Picture 65.1
Mimic dV-Trainer
Picture 65.2
Simbionix RobotiX Mentor
65.4 Wet Lab Simulation
Whilst live animal, cadaveric and animal tissue models have all been used in robotic surgical training, validation has been limited. Tissue models have been developed for both RARP and RAPN using porcine specimens. Animal models (porcine and chicken) are used as part of the EAU robotic training curriculum however specific data on their effectiveness has not been published. Likewise cadaveric models have undergone initial assessment showing face, content and construct validity however data is limited by low participant numbers.
65.5 The Role of Learning Curves
In 1936, T.P Wright described the practical application of learning curve theory to aeronautical manufacturing in the USA [10]. By comparing trainees’ learning with productivity he identified a relationship with reduced production cost.

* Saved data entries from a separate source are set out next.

(** The outer loop returns the section itself when no segment changes,
    derives a section from the masked segments when one does, and
    reports the first segment that is not sequential. *)
Lemma subnetSegmentsScan_spec :
  forall err0 rest others pre opre,
    divisions sec = pre ++ rest ->
    divisions other = opre ++ others ->
    length opre = length pre ->
    (length rest <= length others)%nat ->
    subnetSegmentsScan sec prefLen true (getDivision sec) maskProducer
      singleOnly err0 (length rest) (Z.of_nat (length pre))
    = if allSequential rest others then
        if allUnchanged bits prefLen (Z.of_nat (length pre)) rest others
        then Ok (Some sec, err0)
        else
          res <- deriveIPAddressSectionSingle sec
                   (pre ++ maskedSegments bits prefLen (Z.of_nat (length pre))
                             rest others)
                   prefLen singleOnly ;;
          Ok (Some res, err0)
      else Ok (None, Some MaskRangeIncompatible).
Proof.
  intros err0. induction rest as [|seg rest IH];
    intros others pre opre Hsec Hother Hopre Hlen.
  - simpl. reflexivity.
  - destruct others as [|o others]; [simpl in Hlen; lia|].
    assert (Hseg : getDivision sec (Z.of_nat (length pre)) = Ok seg)
      by (unfold getDivision; rewrite Hsec; apply indexAt_app).
    assert (Hm : maskProducer (Z.of_nat (length pre)) = Ok (value o))
      by (unfold maskProducer, getDivision;
          rewrite Hother, <- Hopre, indexAt_app; reflexivity).
    cbn [length subnetSegmentsScan allSequential allUnchanged maskedSegments].
    rewrite Hseg. cbn [bind]. rewrite Hm. cbn [bind].
    unfold segmentSequential, segmentUnchanged. unfold maskedSegment at 1.
    destruct (maskSegment true seg (value o)) as [e|[v u]] eqn:Hmask.
    + apply maskSegment_error in Hmask. subst e. reflexivity.
    + fold bits.
      destruct (segsSame (getSegmentPrefixLength bits prefLen (Z.of_nat (length pre)))
                  (divisionPrefixLength seg) v (value seg) u (upperValue seg))
        eqn:Hsame; cbn [negb andb].
      * replace (Z.of_nat (length pre) + 1)
          with (Z.of_nat (length (pre ++ [seg])))
          by (rewrite length_app; simpl; lia).
        rewrite (IH others (pre ++ [seg]) (opre ++ [o])).
        -- rewrite <- app_assoc. reflexivity.
        -- rewrite <- app_assoc. exact Hsec.
        -- rewrite <- app_assoc. exact Hother.
        -- rewrite !length_app. simpl. lia.
        -- simpl in Hlen. lia.
      * unfold createSegmentArray, GetSegmentCount.
        replace (Z.of_nat (length (divisions sec)) <? 0) with false
          by (symmetry; apply Z.ltb_ge; lia).
        cbn [bind]. unfold copySubSegmentsToSlice.
        rewrite !Nat2Z.id, Hsec, length_app.
        rewrite firstn_app, Nat.sub_diag, firstn_all. simpl firstn.
        rewrite app_nil_r, skipn_repeat_None.
        cbn [length repeat].
        rewrite <- (length_map Some pre) at 1. rewrite assign_app. cbn [bind].
        replace (map Some pre ++ Some _ :: repeat None (length rest))
          with ((map Some pre ++
                 [Some (deriveNewMultiSeg seg v u
                          (getSegmentPrefixLength bits prefLen
                             (Z.of_nat (length pre))))])
                ++ repeat None (length rest))
          by (rewrite <- app_assoc; reflexivity).
        replace (Z.of_nat (length pre) + 1)
          with (Z.of_nat (length (pre ++ [seg])))
          by (rewrite length_app; simpl; lia).
        rewrite (subnetSegmentsRest_spec rest others (pre ++ [seg]) (opre ++ [o])).
        -- destruct (allSequential rest others); [|reflexivity].
           cbn [bind].
           rewrite <- app_assoc. simpl app.
           replace (Some (deriveNewMultiSeg seg v u
                            (getSegmentPrefixLength bits prefLen
                               (Z.of_nat (length pre)))) ::
                    map Some (maskedSegments bits prefLen
                                (Z.of_nat (length (pre ++ [seg]))) rest others))
             with (map Some
                     (deriveNewMultiSeg seg v u
                        (getSegmentPrefixLength bits prefLen
                           (Z.of_nat (length pre))) ::
                      maskedSegments bits prefLen
                        (Z.of_nat (length (pre ++ [seg]))) rest others))
             by reflexivity.
           rewrite <- map_app, allAssigned_map_Some. cbn [bind].
           replace (Z.of_nat (length (pre ++ [seg])))
             with (Z.of_nat (length pre) + 1)
             by (rewrite length_app; simpl; lia).
           reflexivity.
        -- rewrite <- app_assoc. exact Hsec.
        -- rewrite <- app_assoc. exact Hother.
        -- rewrite !length_app. simpl. lia.
        -- rewrite !length_app, length_map. simpl. lia.
        -- apply repeat_length.
        -- simpl in Hlen. lia.
Qed.
(** * radio-truyen-cua-me: cache, locking, cleanup and the TTS pipeline

    A shallow embedding of the core of the repository:

    - [modules/Tts.py]: percent-string validation, the text chunker, the
      bounded queue between producer and consumer, and [TTSEngine.stream];
    - [modules/Cache_manager.py]: the key-to-path mapping and the two
      cleanup passes (by age, by size);
    - [app.py]: the [/api/read] view [read_stream] and its response body
      [generate_and_cache].

    Conventions.  A Python [str] is the list of its characters, a character
    is its Unicode code point.  [bytes] are lists of [byte].  Generators are
    modelled by the list of values they yield together with the way they
    end; a run of a generator starts with the first value asked of it.
    Timestamps are rationals and their arithmetic is exact.  The float of
    the size target is an IEEE 754 double, computed with the roundings of
    the source. *)

From Stdlib Require Import Ascii String.
From Stdlib Require Import List Bool Arith NArith ZArith QArith Lia Lqa.
From Stdlib Require Import Permutation Sorted.
Import ListNotations.
Close Scope Q_scope.

Set Implicit Arguments.

(** ** Python strings *)

(** A character: its code point. *)
Definition char := N.

Definition str := list char.

(** The character written as an ASCII literal. *)
Definition chr (a : ascii) : char := N_of_ascii a.

(** The string written as an ASCII literal. *)
Definition lit (s : string) : str := map chr (list_ascii_of_string s).

Definition NL : char := 10%N.
Definition SP : char := 32%N.

(** [c] lies in one of the ranges [(first, count)]. *)
Definition in_ranges (ranges : list (N * N)) (c : char) : bool :=
  existsb (fun r => (fst r <=? c)%N && (c <? fst r + snd r)%N) ranges.

(** The characters [str.isspace] and [str.strip] take for whitespace:
    general category Zs or bidirectional class WS, B or S. *)
Definition WHITESPACE : list (N * N) :=
  [(0x9, 5); (0x1c, 5); (0x85, 1); (0xa0, 1); (0x1680, 1); (0x2000, 11);
   (0x2028, 2); (0x202f, 1); (0x205f, 1); (0x3000, 1)]%N.

(** [str.isspace] on one character. *)
Definition isspace (c : char) : bool := in_ranges WHITESPACE c.

Fixpoint lstrip (s : str) : str :=
  match s with
  | c :: s' => if isspace c then lstrip s' else s
  | [] => []
  end.

(** [s.strip()] *)
Definition strip (s : str) : str := rev (lstrip (rev (lstrip s))).

(** Truth value of a string: [bool(s)]. *)
Definition truthy (s : str) : bool :=
  match s with [] => false | _ :: _ => true end.

(** [s.split(sep)] for a one-character separator. *)
Fixpoint split (sep : char) (s : str) : list str :=
  match s with
  | [] => [[]]
  | c :: s' =>
      if N.eqb c sep then [] :: split sep s'
      else match split sep s' with
           | p :: ps => (c :: p) :: ps
           | [] => [[c]]
           end
  end.

(** [s[a:b]] for [0 <= a], [0 <= b]. *)
Definition slice (s : str) (a b : nat) : str := firstn (b - a) (skipn a s).

(** Highest index of [c] in [s], if any. *)
Fixpoint last_index (c : char) (s : str) : option nat :=
  match s with
  | [] => None
  | x :: s' =>
      match last_index c s' with
      | Some i => Some (S i)
      | None => if N.eqb x c then Some 0 else None
      end
  end.

(** [s.rfind(c, a, b)]; [None] stands for Python's [-1]. *)
Definition rfind (c : char) (s : str) (a b : nat) : option nat :=
  option_map (fun i => a + i) (last_index c (slice s a b)).

(** ** Results of fallible calls *)

Inductive result (E A : Type) : Type :=
| Ok (a : A)
| Raise (e : E).
Arguments Ok {E A} a.
Arguments Raise {E A} e.

(** ** modules/Tts.py: constants *)

Definition TEXT_CHUNK_SIZE : nat := 2500.
Definition QUEUE_MAX_SIZE : nat := 100.

(** ** modules/Tts.py: [_validate_percent_string]

    The pattern [^[+-]\d{1,3}%$] under [re.match], as a backtracking matcher
    in continuation style: each piece takes the matcher of what follows. *)

Definition re_cont := str -> bool.

Definition re_class (P : char -> bool) (k : re_cont) : re_cont :=
  fun s => match s with c :: s' => P c && k s' | [] => false end.

(** Greedy [x{lo,hi}] for a character class [P]: one more repetition is
    tried first, the continuation is tried on failure once [lo] is met. *)
Fixpoint re_repeat (P : char -> bool) (lo hi : nat) (k : re_cont) : re_cont :=
  fun s =>
    match hi with
    | O => k s
    | S hi' =>
        re_class P (re_repeat P (pred lo) hi' k) s
        || (if lo =? 0 then k s else false)
    end.

(** [$] without [re.MULTILINE]: the end of the string, or just before a
    newline that ends the string. *)
Definition re_dollar : re_cont :=
  fun s => match s with
           | [] => true
           | [c] => N.eqb c NL
           | _ => false
           end.

Definition is_sign (c : char) : bool :=
  N.eqb c (chr "+") || N.eqb c (chr "-").

(** The decimal digits of Unicode 14.0.0 (general category Nd), the
    database of CPython 3.11: [0] to [9] and the digits of the other
    scripts, ten to a range but for the fifty mathematical digits. *)
Definition DECIMAL_DIGITS : list (N * N) :=
  [(0x30, 10); (0x660, 10); (0x6f0, 10); (0x7c0, 10); (0x966, 10);
   (0x9e6, 10); (0xa66, 10); (0xae6, 10); (0xb66, 10); (0xbe6, 10);
   (0xc66, 10); (0xce6, 10); (0xd66, 10); (0xde6, 10); (0xe50, 10);
   (0xed0, 10); (0xf20, 10); (0x1040, 10); (0x1090, 10); (0x17e0, 10);
   (0x1810, 10); (0x1946, 10); (0x19d0, 10); (0x1a80, 10); (0x1a90, 10);
   (0x1b50, 10); (0x1bb0, 10); (0x1c40, 10); (0x1c50, 10); (0xa620, 10);
   (0xa8d0, 10); (0xa900, 10); (0xa9d0, 10); (0xa9f0, 10); (0xaa50, 10);
   (0xabf0, 10); (0xff10, 10); (0x104a0, 10); (0x10d30, 10); (0x11066, 10);
   (0x110f0, 10); (0x11136, 10); (0x111d0, 10); (0x112f0, 10); (0x11450, 10);
   (0x114d0, 10); (0x11650, 10); (0x116c0, 10); (0x11730, 10); (0x118e0, 10);
   (0x11950, 10); (0x11c50, 10); (0x11d50, 10); (0x11da0, 10); (0x16a60, 10);
   (0x16ac0, 10); (0x16b50, 10); (0x1d7ce, 50); (0x1e140, 10); (0x1e2f0, 10);
   (0x1e950, 10); (0x1fbf0, 10)]%N.

(** [\d] in a [str] pattern: any decimal digit of Unicode. *)
Definition is_digit (c : char) : bool := in_ranges DECIMAL_DIGITS c.

Definition is_percent (c : char) : bool := N.eqb c (chr "%").

Definition percent_re : re_cont :=
  re_class is_sign (re_repeat is_digit 1 3 (re_class is_percent re_dollar)).

Inductive ValueError : Type :=
| InvalidFormat (name : str) (value : str).

Definition _validate_percent_string (value name : str) : result ValueError str :=
  if negb (percent_re value) then Raise (InvalidFormat name value)
  else Ok value.

(** The format as the specification words it: a sign, one to three digits,
    a percent character, and nothing else. *)
Definition signed_percentage (s : str) : bool :=
  match s with
  | sg :: rest =>
      is_sign sg &&
      match rest with
      | [d1; p] => is_digit d1 && is_percent p
      | [d1; d2; p] => is_digit d1 && is_digit d2 && is_percent p
      | [d1; d2; d3; p] =>
          is_digit d1 && is_digit d2 && is_digit d3 && is_percent p
      | _ => false
      end
  | [] => false
  end.

Record TTSEngine : Type := mkTTSEngine {
  voice : str;
  rate : str;
  volume : str
}.

(** [TTSEngine.__init__] *)
Definition TTSEngine_init (v r vol : str) : result ValueError TTSEngine :=
  match _validate_percent_string r (lit "rate") with
  | Raise e => Raise e
  | Ok r' =>
      match _validate_percent_string vol (lit "volume") with
      | Raise e => Raise e
      | Ok vol' => Ok (mkTTSEngine v r' vol')
      end
  end.

(** ** modules/Tts.py: [_chunk_text] *)

(** The [while start < len(p)] loop of the oversized-paragraph branch.
    [start] grows at every turn, so [length p] turns are enough; see
    [force_split_loop_fuel]. *)
Fixpoint force_split_loop (size fuel : nat) (p : str) (start : nat) : list str :=
  match fuel with
  | O => []
  | S fuel' =>
      if start <? length p then
        let end_ :=
          match rfind SP p start (start + size) with
          | None => start + size
          | Some e => if e <=? start then start + size else e
          end in
        slice p start end_ :: force_split_loop size fuel' p (end_ + 1)
      else []
  end.

Definition force_split (size : nat) (p : str) : list str :=
  force_split_loop size (length p) p 0.

(** The [for p in paragraphs] loop, then the last [yield]. *)
Fixpoint chunk_paragraphs (size : nat) (paragraphs : list str)
    (current_chunk : str) : list str :=
  match paragraphs with
  | [] => if truthy (strip current_chunk) then [current_chunk] else []
  | p :: rest =>
      if size <=? length p then
        (if truthy current_chunk then [current_chunk] else [])
        ++ force_split size p
        ++ chunk_paragraphs size rest []
      else if length current_chunk + length p + 1 <? size then
        chunk_paragraphs size rest (current_chunk ++ p ++ [NL])
      else
        current_chunk :: chunk_paragraphs size rest (p ++ [NL])
  end.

In surgery, historically the assumption has been that training-time and larger caseloads translate to improved surgical skill, eventually reaching a level of “competence” with improved outcomes. At this point the learning curve plateaus, indicating consistency in surgical practice [4]. The aim of improved training techniques, is to bring forward this point of plateau in the learning curve. Knowing when trainees can be expected to operate with the necessary level of proficiency is important for both planning surgical education programmes and for maintaining patient safety. Different parameters can be used in learning curve analysis. These can include surgical variables, patient variables or variables measured in a simulated environment (Table 65.1).
Table 65.1
Variables for use in learning curve analysis
Surgical variables | Patient variables | Simulated variables |
---|---|---|
Operative time | Blood loss | Instrument clash |
Conversion rate | Complications | Accuracy of movement |
Resection margins | Length of hospital stay | Force exerted |
Through analysis of learning curves for a procedure or the sub-steps within an operation it becomes possible to subsequently plot the stage of a surgeon in their training. Trainees can be compared to experts, demonstrating construct validity for the learning curves. Consequently these can indicate when proficiency has been attained that the trainee is likely to be safe to move from operating in a simulated environment to operating on a patient in theatre. Furthermore this may allow accreditation at a given skill level to be awarded. It is also possible to utilise learning curves to indicate the minimum training hours or experience required prior to undertaking specific procedures.
65.6 Modular Training Pathways
Stolzenburg first proposed the use of modular training to shorten the learning curve associated with urological procedures [8]. This involves a defined sequence whereby surgeons progress through training in surgical steps requiring increasing levels of technical skill. A modular approach to training enables surgeons to participate in operations up to the level at which they are proficient with their seniors intervening for the more challenging steps where they are yet to attain competence.
Training pathways have been formulated incorporating this modular design. The European Association of Urology (EAU) Robotic Urology Section (ERUS) developed a robotic curriculum incorporating a modular design for robot assisted radical prostatectomy (RARP) [9]. This begins with theory-based training through online e-learning modules followed by virtual reality, dry-lab and wet-lab simulator experience. After establishing the foundations of training, a week of intensive lab-based training is undertaken including use of a dual console to facilitate mentoring of surgeons while operating in real-time. Trainees’ technical and non-technical skills are assessed at baseline and after 28, 35 and 180 days to assess progression along the procedural learning curve. Finally, fellows submit a recorded case of RARP that they have performed independently. It is assessed by blinded reviewers using the Global Evaluative Assessment of Robotic Skills (GEARS) score and a generic dedicated scoring system. Successful completion of the curriculum results in certification as an ERUS Robotic Fellow.